Bit by bit, computer assistants with the ability to learn are finding their way into hospitals and doctors’ practices. They support doctors during diagnosis and therapy planning. Until now, computer scientists played the primary role in designing and developing such ‘deep-learning’ algorithms. The Fraunhofer Institute for Medical Image Computing MEVIS in Bremen, however, is now developing AI systems in close cooperation with physicians. In Chicago on November 26, Fraunhofer MEVIS researchers will present their first promising results at RSNA 2017, the most important radiology congress in the world.

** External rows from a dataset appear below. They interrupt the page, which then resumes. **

Lemma land_15_range x : 0 <= x -> 0 <= Z.land x 0xf <= 15.
Proof.
  intros Hx. change (Z.land x 0xf) with (Z.land x (Z.ones 4)). rewrite Z.land_ones by lia.
  pose proof (Z.mod_pos_bound x (2 ^ 4) eq_refl). change (2 ^ 4) with 16 in *. lia.
Qed.

Lemma index_in_range s i :
  0 <= i < Z.of_nat (List.length s) -> index s i = Ok (nth (Z.to_nat i) s x00).
Proof.
  intros H. unfold index.
  destruct (Z.leb_spec 0 i); [|lia].
  destruct (Z.ltb_spec i (Z.of_nat (List.length s))); [|lia]. reflexivity.
Qed.

Lemma slice_in_range s lo hi :
  0 <= lo <= hi -> hi <= Z.of_nat (List.length s) ->
  slice s lo hi = Ok (firstn (Z.to_nat (hi - lo)) (skipn (Z.to_nat lo) s))
  /\ List.length (firstn (Z.to_nat (hi - lo)) (skipn (Z.to_nat lo) s)) = Z.to_nat (hi - lo).
Proof.
  intros H1 H2. unfold slice.
  destruct (Z.leb_spec 0 lo); [|lia].
  destruct (Z.leb_spec lo hi); [|lia].
  destruct (Z.leb_spec hi (Z.of_nat (List.length s))); [|lia].
  split; [reflexivity|].
  rewrite length_firstn, length_skipn. lia.
Qed.

(** The window of [dt] fits any digest of 19 bytes or more. *)
Lemma dt_ok hs :
  (19 <= List.length hs)%nat ->
  exists l b0 b1 b2 b3,
    index hs (Z.of_nat (List.length hs) - 1) = Ok l
    /\ 0 <= Z.land (byte_to_Z l) 0xf <= 15
    /\ slice hs (Z.land (byte_to_Z l) 0xf) (Z.land (byte_to_Z l) 0xf + 4)
       = Ok [b0; b1; b2; b3]
    /\ dt hs = Ok [byte_of_Z (Z.land (byte_to_Z b0) 0x7f); b1; b2; b3].
Proof.
  intros Hlen. unfold dt. cbv zeta.
  rewrite index_in_range by lia. cbn [bind].
  set (l := nth _ hs x00).
  pose proof (land_15_range (byte_to_Z l) (proj1 (byte_to_Z_range l))) as Hoff.
  set (offset := Z.land (byte_to_Z l) 0xf) in *.
  destruct (slice_in_range hs offset (offset + 4) ltac:(lia) ltac:(lia)) as [Hs Hl].
  replace (offset + 4 - offset) with 4 in * by lia.
  set (p := firstn (Z.to_nat 4) (skipn (Z.to_nat offset) hs)) in *.
  destruct p as [|b0 [|b1 [|b2 [|b3 [|b4 p]]]]]; try discriminate Hl.
  exists l, b0, b1, b2, b3. cbn [bind]. rewrite Hs. cbn [bind].
  repeat split; try lia; try exact Hs; reflexivity.
Qed.

Section HOTPFacts.

Variable u : option Q -> Z.

Lemma pow10_uint d :
  6 <= d <= 9 -> float_to_uint64 u (Some (Pow10 (Float64.of_int d))) = 10 ^ d.
Proof.
  intros H.
  assert (C : d = 6 \/ d = 7 \/ d = 8 \/ d = 9) by lia.
  destruct C as [-> | [-> | [-> | ->]]]; vm_compute; reflexivity.
Qed.

Lemma truncate_ok otp hs :
  (19 <= List.length hs)%nat -> 6 <= Digit otp <= 9 ->
  exists v, truncate u otp hs = Ok v /\ 0 <= v < 10 ^ Digit otp.
Proof.
  intros Hlen Hd.
  destruct (dt_ok hs Hlen) as (l & b0 & b1 & b2 & b3 & _ & _ & _ & Hdt).
  unfold truncate. rewrite Hdt. cbn [bind].
  rewrite !index_in_range by (cbn [List.length]; lia). cbn [bind].
  rewrite (pow10_uint (Digit otp) Hd).
  assert (Hp : 0 < 10 ^ Digit otp) by (apply Z.pow_pos_nonneg; lia).
  destruct (Z.eqb_spec (10 ^ Digit otp) 0); [lia|].
  eexists. split; [reflexivity|]. apply Z.mod_pos_bound. exact Hp.
Qed.

End HOTPFacts.

(** ** Grouping and trimming *)

Section StringFacts.

Local Open Scope string_scope.

Lemma append_assoc (a b c : string) : (a ++ b) ++ c = a ++ (b ++ c).
Proof. induction a as [|x a IH]; simpl; [reflexivity | rewrite IH; reflexivity]. Qed.

Lemma append_nil_r (a : string) : a ++ "" = a.
Proof. induction a as [|x a IH]; simpl; [reflexivity | rewrite IH; reflexivity]. Qed.

Lemma list_ascii_app (a b : string) :
  list_ascii_of_string (a ++ b) = (list_ascii_of_string a ++ list_ascii_of_string b)%list.
Proof. induction a as [|x a IH]; simpl; [reflexivity | rewrite IH; reflexivity]. Qed.

Lemma PPrint_loop_acc code acc :
  PPrint_loop code acc =
  (fst (PPrint_loop code ""), acc ++ snd (PPrint_loop code "")).
Proof.
  revert code acc.
  fix IH 1. intros code acc.
  destruct code as [|a [|b [|c rest]]]; cbn [PPrint_loop fst snd];
    try (rewrite append_nil_r; reflexivity).
  rewrite (IH rest (acc ++ _)), (IH rest ("" ++ _)). cbn [fst snd].
  rewrite append_assoc. reflexivity.
Qed.

Lemma PPrint_untrimmed code : PPrint code = strings.TrimSpace (untrimmed code).
Proof.
  unfold PPrint, untrimmed. destruct (PPrint_loop code "") as [rest pcode]. reflexivity.
Qed.

Lemma untrimmed_step a b c rest :
  untrimmed (String a (String b (String c rest)))
  = String a (String b (String c (String " " (untrimmed rest)))).
Proof.
  unfold untrimmed. cbn [PPrint_loop]. rewrite PPrint_loop_acc. cbn [fst snd].
  unfold fmt.Sprintf_s_space. cbn [append]. reflexivity.
Qed.

Lemma untrimmed_grouped code :
  untrimmed code = format_grouped code ++ (if full_groups code then " " else "").
Proof.
  revert code. fix IH 1. intros code.
  destruct code as [|a [|b [|c rest]]]; try reflexivity.
  rewrite untrimmed_step, (IH rest).
  unfold format_grouped. cbn [chunks3 full_groups].
  destruct rest as [|d rest']; [reflexivity|].
  set (r := String d rest').
  assert (Hne : chunks3 r <> []).
  { subst r. destruct rest' as [|e [|f' [|g r']]]; cbn; discriminate. }
  destruct (chunks3 r) as [|g gs] eqn:E; [contradiction|].
  cbn [String.concat append]. reflexivity.
Qed.

Import strings.
Local Open Scope list_scope.

Lemma space2_sp c : space2 c sp = false.
Proof. unfold space2. cbn. apply andb_false_r. Qed.

Lemma space3_sp c d : space3 c d sp = false.
Proof.
  unfold space3. cbn. rewrite !andb_false_r. reflexivity.
Qed.

Lemma trim_left_app_space l :
  trim_left (l ++ [sp]) =
  match trim_left l with
  | [] => []
  | t => t ++ [sp]
  end.
Proof.
  induction l as [l IH] using (induction_ltof1 _ (@List.length ascii)).
  unfold ltof in IH.
  destruct l as [|c [|d [|e r]]]; cbn [app trim_left].
  - reflexivity.
  - destruct (space1 c); [reflexivity|]. rewrite space2_sp. reflexivity.
  - destruct (space1 c).
    + apply (IH [d]); cbn; lia.
    + destruct (space2 c d); [reflexivity|]. rewrite space3_sp. reflexivity.
  - destruct (space1 c).
    + apply (IH (d :: e :: r)); cbn; lia.
    + destruct (space2 c d).
      * apply (IH (e :: r)); cbn; lia.
      * destruct (space3 c d e); [apply (IH r); cbn; lia | reflexivity].
Qed.

Lemma trim_right_app_space l : trim_right (l ++ [sp]) = trim_right l.
Proof. unfold trim_right. rewrite rev_app_distr. reflexivity. Qed.

Lemma trim_right_nil : trim_right [] = [].
Proof. reflexivity. Qed.

Lemma TrimSpace_app_space s : TrimSpace (s ++ " ")%string = TrimSpace s.
Proof.
  unfold TrimSpace. f_equal. rewrite list_ascii_app.
  change (list_ascii_of_string " ") with [sp]. rewrite trim_left_app_space.
  destruct (trim_left (list_ascii_of_string s)) as [|x t]; [reflexivity|].
  apply trim_right_app_space.
Qed.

Cognitive computer assistants support physicians during long, monotonous, and recurring tasks, such as precisely determining organ contours on a CT image. Furthermore, these assistants can extract information from the image data that physicians cannot recognize merely by looking at the monitor with the naked eye.
What is special about these assistants is that they are able to learn. The more image data they process over time, the more precisely they can recognize organ contours in the images. “By continuously training the software, we increase its performance over time,” says MEVIS expert Markus Wenzel.
Until now, the performance of such assistants was often compared in the scope of special competitions. At the beginning of these challenges, all competing developer teams receive the same medical dataset. Image processing experts train their algorithms using these datasets. In the end, the software that can best accomplish the given task based on an independent dataset wins the competition. Because the algorithms are trained with the same dataset, the results can be easily compared. “But from a clinician’s point of view, these challenges often lack a connection to clinical applicability,” says Wenzel.
For this reason, the researchers in Bremen now integrate physicians very closely during software development. One example is a pilot project hosted by the Asklepios Clinic Barmbek in Hamburg. The main goal is to measure the liver volume during therapy in CT or MR images as precisely as possible. Experts want to determine, for instance, how repeated irradiation changes the size of an organ. Determining the volume of large, complex organs such as the liver is a time-consuming procedure for which a computer assistant could automatically recognize the organ in the image and measure its volume.
First, the specialists at the Barmbek clinic had to provide the technical prerequisites to implement the deep-learning system. “Ensuring that the algorithm can operate in a highly secure IT environment and access patient data is much more difficult at a community hospital than at a university clinic, where research based on patient data is routine.”
Improved versions of the AI platform can evolve from the computer assistant that the Fraunhofer experts initialized with a pool of jointly gathered image data. The participating physicians actively partake in the development as part of their everyday work. They regularly feed new cases from their routine into the software, review how the assistant processes new datasets, and correct its results. “This way, clinicians see what the computer has learned and can regularly give suggestions for optimization,” says Wenzel. “As developers, this helps us better respond to their needs and problems.” As a result, the computer assistant undergoes practical training and becomes increasingly efficient. “To be so directly involved with the development of such self-learning software assistants goes beyond a mere scientific fascination. It also helps me build trust in the capabilities of the software,” says Roland Brüning, Head of Radiology and Neuroradiology at the Asklepios Clinic Barmbek in Hamburg.
Important groundwork for the AI software platform had already been developed in the context of other MEVIS projects. In the SIRTOP project, experts in Bremen strove to accelerate and improve therapy planning for radio embolization, a special treatment method for liver tumors, with the help of elaborate computer algorithms. The AMI project aimed to develop self-learning computer algorithms that automatically search for abnormalities in medical image data to increase the accuracy of computer-generated diagnoses.
“Next year, we are going to develop our platform into a marketable product,” says Markus Wenzel. With this software, it will be possible to train an algorithm simultaneously and independently at different clinics and then fuse the results into a single software program. It will be able to consider knowledge gained from different clinics, which is imperative for larger, more complex cooperative projects.